_EXERCISE INSTRUCTIONS_.
Only one stretch of the data below is needed. Output the lines from the one with "intros Hg Hfl Hours Hmine Hx Henv Hstep." up to and including the one with "simpl in Hstep.", exactly as they stand.

[[ MATERIAL SUPPLIED open ]]

(* ===== verification/Race.v ===== *)
(** * The deployed system evaluated: the reaper's race on the server

    Whole calls of the backend, and stretches of the manager's steps between them, as steps
    of [Deployed]; then the run in which the reaper deletes the sandbox of a live session,
    down to the objects of the API server. *)

From S2P Require Import Prelude GoStd Effects Backend Metrics Session SessionFacts SessionSys SessionSched SessionInv SessionRefresh Ids Store Cluster Deployed.
From S2P Require Kube SandboxClaim.
Local Open Scope Z_scope.

Section playing.
Context (m : Manager).
Context {E : Type -> Type} {Σ : Type} (S : Server E Σ) (B : environment E -> Backend.Backend (history E)).
Context (inv : Σ -> Prop) (managed : Σ -> string -> Prop) (dom : string -> Prop).
Context (allowed : op -> history E -> event E -> Prop) (point : op -> event E -> bool).
Context `{!KeepsIds S B inv managed dom allowed point}.
Context (ops : nat -> op) (foreign : nat -> bool) (σ0 : Σ).
Notation dsteps := (rtc (dstep m S B ops foreign σ0)).

(** Steps of the manager that return from no call of the backend. *)
Fixpoint quiet_run (s : system) (cs : list choice) : option system :=
  match cs with
  | [] => Some s
  | c :: cs =>
      match step m s c with
      | Some s' => if bool_decide (calls (sst s') = calls (sst s)) then quiet_run s' cs else None
      | None => None
      end
  end.

Lemma quiet_run_sound s cs s' n fl (H : list (nat * event E)) :
  quiet_run s cs = Some s' -> dsteps (mkDeployed s n fl H) (mkDeployed s' n fl H).
Proof.
  revert s. induction cs as [|c cs IH]; intros s; simpl; [by intros [= ->]|].
  destruct (step m s c) as [s1|] eqn:Hs; [|done]. case_bool_decide as Hc; [|done]. intros Hrun.
  eapply rtc_l; [|by apply IH]. apply d_manager; [by eapply step_sound|done].
Qed.

(** The rest of an execution, served without others in between. *)
Lemma serve_rest env s n fl i t l1 l2 H :
  fl !! i = Some t -> mine t H = l1 -> (op_run (B env) (ops t) []).2 = l1 ++ l2 ->
  executing B ops H -> honestly S (after S σ0 H.*2) l2 ->
  dsteps (mkDeployed s n fl H) (mkDeployed s n fl (H ++ map (pair t) l2)) /\
  executing B ops (H ++ map (pair t) l2).
Proof.
  revert l1 H. induction l2 as [|e l2 IH]; intros l1 H Hi Hm Hrun Hx Hh; simpl.
  { by rewrite app_nil_r. }
  destruct Hh as [He Hh].
  assert (executing B ops (H ++ [(t, e)])) as Hx'.
  { intros u Hu. rewrite mine_snoc in *. destruct (decide (t = u)) as [->|].
    - exists env, l2. by rewrite Hrun, Hm, <- (assoc app).
    - rewrite app_nil_r in *. by apply Hx. }
  destruct (IH (l1 ++ [e]) (H ++ [(t, e)])) as [Hsteps Hx'']; try done.
  - by rewrite mine_snoc, decide_True, Hm.
  - by rewrite Hrun, <- (assoc app).
  - by rewrite fmap_app, after_app.
  - rewrite <- (assoc app) in Hsteps, Hx''. split; [|done].
    eapply rtc_l; [eapply d_serve; [by left; eexists|done..]|exact Hsteps].
Qed.

(** What the goroutine that waits for an operation is answered when it runs in [env]. *)
Definition answer_in (env : environment E) (o : op) : answer :=
  match o with
  | DoEnsure ctx id => AEnsure (@Backend.Ensure _ (B env) ctx id []).1
  | DoDelete ctx id => ADelete (@Backend.Delete _ (B env) ctx id []).1
  end.

(** A whole call of the backend, begun, served and returned from. *)
Lemma call_run env s s' n fl H i :
  pool s !! i ≫= calling = Some (ops n) -> fl !! i = None -> foreign n = false -> mine n H = [] ->
  executing B ops H -> honest_env S (after S σ0 H.*2) env ->
  step m s (Run i (answer_in env (ops n))) = Some s' ->
  dsteps (mkDeployed s n fl H)
    (mkDeployed s' (n + 1) fl (H ++ map (pair n) (op_run (B env) (ops n) []).2)) /\
  executing B ops (H ++ map (pair n) (op_run (B env) (ops n) []).2).
Proof.
  intros Hg Hfl Hours Hmine Hx Henv Hstep.
  destruct (pool s !! i) as [g|] eqn:Hi; [|done]. simpl in Hg.
  destruct (@op_performs _ _ S B inv managed dom allowed point _ env (ops n) []) as (l & Hl & Ha).
  apply (answered_honestly S (after S σ0 H.*2) env []) in Ha; [|done].
  destruct (serve_rest env s (n + 1) (<[i := n]> fl) i n [] l H) as [Hserve Hx']; try done.
  { by rewrite lookup_insert_eq. }
  simpl in Hl. rewrite Hl. split; [|done].
  eapply rtc_l; [by apply (d_begin m S B ops foreign σ0 s n fl H i g)|].
  eapply rtc_r; [exact Hserve|].
  assert (mine n (H ++ map (pair n) l) = (op_run (B env) (ops n) []).2) as Hmn.
  { rewrite mine_app, Hmine, Hl. simpl. clear. induction l as [|e l IH]; [done|].
    simpl. rewrite mine_cons, decide_True by done. simpl. by rewrite IH. }
  rewrite <- (delete_insert_id fl i n Hfl) at 2.
  simpl in Hstep. rewrite Hi in Hstep. destruct g as [o|X a k]; [done|].
  destruct a as [| |ctx id|ctx id|]; try done; injection Hg as Hg; rewrite <- Hg in Hstep;
    simpl in Hstep; injection Hstep as <-; rewrite app_nil_r.
  - apply (d_return m S B ops foreign σ0 s (n + 1) (<[i := n]> fl) (H ++ map (pair n) l) i n
      (Do (CallEnsure ctx id) k) (BEnsure id (@Backend.Ensure _ (B env) ctx id []).1));
      [by rewrite lookup_insert_eq|done| |done|].
    + by eexists.
    + unfold result_of. rewrite <- Hg. split; [done|]. exists env. rewrite Hmn, <- Hg. cbn [op_run fst snd].
      apply surjective_pairing.
  - apply (d_return m S B ops foreign σ0 s (n + 1) (<[i := n]> fl) (H ++ map (pair n) l) i n
      (Do (CallDelete ctx id) k) (BDelete id (@Backend.Delete _ (B env) ctx id []).1));
      [by rewrite lookup_insert_eq|done| |done|].
    + by eexists.
    + unfold result_of. rewrite <- Hg. split; [done|]. exists env. rewrite Hmn, <- Hg. cbn [op_run fst snd].
      apply surjective_pairing.
Qed.
End playing.

(** ** The race *)

(** The state after some choices the scheduler accepts. *)
Definition played (s : system) (cs : list choice) : system := default s (run demo_manager s cs).
Definition accepted {A} (x : option A) : bool := match x with Some _ => true | None => false end.

Lemma played_one s c :
  accepted (step demo_manager s c) = true -> step demo_manager s c = Some (played s [c]).
Proof. unfold played. simpl. by destruct (step demo_manager s c). Qed.

Lemma played_quiet s cs :
  accepted (quiet_run demo_manager s cs) = true ->
  quiet_run demo_manager s cs = Some (played s cs).
Proof.
  unfold played. revert s. enough (forall s s', quiet_run demo_manager s cs = Some s' ->
    run demo_manager s cs = Some s') as Hq.
  { intros s. destruct (quiet_run demo_manager s cs) as [s'|] eqn:Hs; [|done]. intros _.
    by rewrite (Hq _ _ Hs). }
  induction cs as [|c cs IH]; intros s s'; simpl; [done|].
  destruct (step demo_manager s c); [|done]. case_bool_decide; [apply IH|done].
Qed.

Notation claims_step := (dstep demo_manager (@api_server Kube.sample_unstructured) sample_claim_backend).

(** The first session's Ensure, the second one's, and the Delete of the first. *)
Definition reap_op (t : nat) : op :=
  match t with
  | 0%nat => DoEnsure (WithTimeout Background 0 minute) "alice"
  | 1%nat => DoEnsure (WithTimeout Background (30 * minute) minute) "alice"
  | 2%nat => DoDelete Background "alice"
  | _ => DoEnsure Background "alice"
  end.

(** The server after the calls [H], and the calls after one more execution. *)
Definition server_after (H : list (nat * event Kube.call)) : environment Kube.call :=
  ready_server (after (@api_server Kube.sample_unstructured) ∅ H.*2).
Definition with_call (n : nat) (H : list (nat * event Kube.call)) : list (nat * event Kube.call) :=
  H ++ map (pair n) (op_run (sample_claim_backend (server_after H)) (reap_op n) []).2.
Definition answered_call (i n : nat) (H : list (nat * event Kube.call)) : choice :=
  Run i (answer_in sample_claim_backend (server_after H) (reap_op n)).

Definition calls1 := with_call 0 [].
Definition calls2 := with_call 1 calls1.
Definition calls3 := with_call 2 calls2.

(** Up to the first Ensure; the session served, idle, and taken by the scan, a second Get up
    to its Ensure; the second session served, up to the reaper's Delete. *)
Definition to_ensure (i : nat) : list choice :=
  [CallGet Background "alice"; Run i ANone; Run (S i) ANone; Run (S i) ANone].
Definition from_ensure (i : nat) : list choice :=
  [Run (S i) ANone; Run (S i) ANone; Run (S i) ANone; Run (S i) ANone; Run i (ASel SelReady); Run i ANone].
Definition idle_scan : list choice :=
  [Tick (30 * minute); Reap Background; Run 2 ANone; Run 2 ANone].

Definition race1 := played (init 0 None) (to_ensure 0).
Definition race2 := played race1 [answered_call 1 0 []].
Definition race3 := played race2 (from_ensure 0 ++ idle_scan ++ to_ensure 3).
Definition race4 := played race3 [answered_call 4 1 calls1].
Definition race5 := played race4 (from_ensure 3 ++ [Run 2 ANone]).
Definition race6 := played race5 [answered_call 2 2 calls2].

Definition raced : deployed := mkDeployed race6 3 ∅ calls3.

(** Nobody else uses the server. *)
Definition nobody_else (t : nat) : bool := false.

Notation claims_steps := (rtc (claims_step reap_op nobody_else ∅)).

(** The first Get, up to its Ensure's return and to its own. *)
Lemma first_ensure :
  claims_steps (start 0 None) (mkDeployed race2 1 ∅ calls1) /\
  executing sample_claim_backend reap_op calls1.
Proof.
  destruct (@call_run demo_manager _ _ _ _ _ _ _ _ _ sample_claims_keep_ids reap_op nobody_else ∅ (server_after [])
    race1 race2 0 ∅ [] 1) as [Hs1 Hx1];
    [by vm_compute|done|done|done|by intros t []|apply ready_server_honest|by apply played_one; vm_compute|].
  split; [|exact Hx1]. etrans; [eapply quiet_run_sound, (played_quiet _ (to_ensure 0)); by vm_compute|].
  exact Hs1.
Qed.

Definition first_served : deployed := mkDeployed (played race2 (from_ensure 0)) 1 ∅ calls1.

Lemma first_served_reachable :
  dreachable demo_manager (@api_server Kube.sample_unstructured) sample_claim_backend reap_op nobody_else ∅ first_served.
Proof.
  exists 0, None. etrans; [apply first_ensure|].
  eapply quiet_run_sound, (played_quiet race2 (from_ensure 0)). by vm_compute.
Qed.

Lemma raced_reachable :
  dreachable demo_manager (@api_server Kube.sample_unstructured) sample_claim_backend reap_op nobody_else ∅ raced.
Proof.
  exists 0, None. destruct first_ensure as [Hs1 Hx1].
  pose proof sample_claims_keep_ids as Hk.
  destruct (@call_run demo_manager _ _ _ _ _ _ _ _ _ Hk reap_op nobody_else ∅ (server_after calls1) race3 race4 1 ∅ calls1 4)
    as [Hs2 Hx2]; [by vm_compute|done|done|by vm_compute|exact Hx1|apply ready_server_honest
                  |by apply played_one; vm_compute|].
  destruct (@call_run demo_manager _ _ _ _ _ _ _ _ _ Hk reap_op nobody_else ∅ (server_after calls2) race5 race6 2 ∅ calls2 2)
    as [Hs3 Hx3]; [by vm_compute|done|done|by vm_compute|exact Hx2|apply ready_server_honest
                  |by apply played_one; vm_compute|].
  etrans; [exact Hs1|].
  etrans;
    [eapply quiet_run_sound, (played_quiet race2 (from_ensure 0 ++ idle_scan ++ to_ensure 3)); by vm_compute|].
  etrans; [exact Hs2|].
  etrans;
    [eapply quiet_run_sound, (played_quiet race4 (from_ensure 3 ++ [Run 2 ANone])); by vm_compute|].
  exact Hs3.
Qed.

Lemma served_live id s :
  served id s = true -> exists p x, sessions (sst s) !! id = Some p /\ heap (sst s) !! p = Some x /\
    ready x = true /\ serr x = None.
Proof.
  unfold served. destruct (sessions (sst s) !! id) as [p|]; [|done]. simpl.
  destruct (heap (sst s) !! p) as [x|] eqn:Hx; [|done]. simpl.
  intros [[Hr He%bool_decide_eq_true]%andb_prop _]%andb_prop. by exists p, x.
Qed.

Lemma raced_missing :
  ~ cr_managed (claim_cr sample_claims) (after (@api_server Kube.sample_unstructured) ∅ calls3.*2) "alice".
Proof.
  unfold cr_managed. intros Hm.
  assert (accepted (objects (after (@api_server Kube.sample_unstructured) ∅ calls3.*2)
                      !! cr_key (claim_cr sample_claims) "alice") = false) as Hno by by vm_compute.
  by rewrite Hm in Hno.
Qed.

(** The client holds a live session, its sandbox is gone, and the one thing that can have
    happened has: the Delete of the session before it. *)
Lemma live_sandbox_witness :
  served "alice" race6 = true /\
  ~ cr_managed (claim_cr sample_claims) (after (@api_server Kube.sample_unstructured) ∅ calls3.*2) "alice" /\
  exists ord before t later u ctx ctx' q,
    ord calls3 = before ++ t :: later /\ reap_op t = DoEnsure ctx "alice" /\
    u ∈ later /\ reap_op u = DoDelete ctx' "alice" /\ gone_of (sst race6) "alice" q.
Proof.
  assert (served "alice" race6 = true) as Hserved by by vm_compute.
  split; [exact Hserved|]. split; [exact raced_missing|].
  destruct (served_live _ _ Hserved) as (p & x & Hp & Hx & Hr & He).
  destruct (@live_sandbox demo_manager _ _ _ _ _ _ _ _ _ sample_claims_keep_ids reap_op (fun _ => I) nobody_else ∅
    (nothing_prompt _ _) raced "alice" p x raced_reachable I Hp Hx Hr He)
    as (ord & _ & [Hm|(before & t & later & u & ctx & ctx' & Hord & Ht & _ & Hu & Hou & [Hm|(q & _ & Hq)])]).
  - destruct (raced_missing Hm).
  - discriminate Hm.
  - exists ord, before, t, later, u, ctx, ctx', q. repeat split; assumption.
Defined.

[[ MATERIAL SUPPLIED closed ]]

_THE ANSWER_.
  intros Hg Hfl Hours Hmine Hx Henv Hstep.
  destruct (pool s !! i) as [g|] eqn:Hi; [|done]. simpl in Hg.
  destruct (@op_performs _ _ S B inv managed dom allowed point _ env (ops n) []) as (l & Hl & Ha).
  apply (answered_honestly S (after S σ0 H.*2) env []) in Ha; [|done].
  destruct (serve_rest env s (n + 1) (<[i := n]> fl) i n [] l H) as [Hserve Hx']; try done.
  { by rewrite lookup_insert_eq. }
  simpl in Hl. rewrite Hl. split; [|done].
  eapply rtc_l; [by apply (d_begin m S B ops foreign σ0 s n fl H i g)|].
  eapply rtc_r; [exact Hserve|].
  assert (mine n (H ++ map (pair n) l) = (op_run (B env) (ops n) []).2) as Hmn.
  { rewrite mine_app, Hmine, Hl. simpl. clear. induction l as [|e l IH]; [done|].
    simpl. rewrite mine_cons, decide_True by done. simpl. by rewrite IH. }
  rewrite <- (delete_insert_id fl i n Hfl) at 2.
  simpl in Hstep. rewrite Hi in Hstep. destruct g as [o|X a k]; [done|].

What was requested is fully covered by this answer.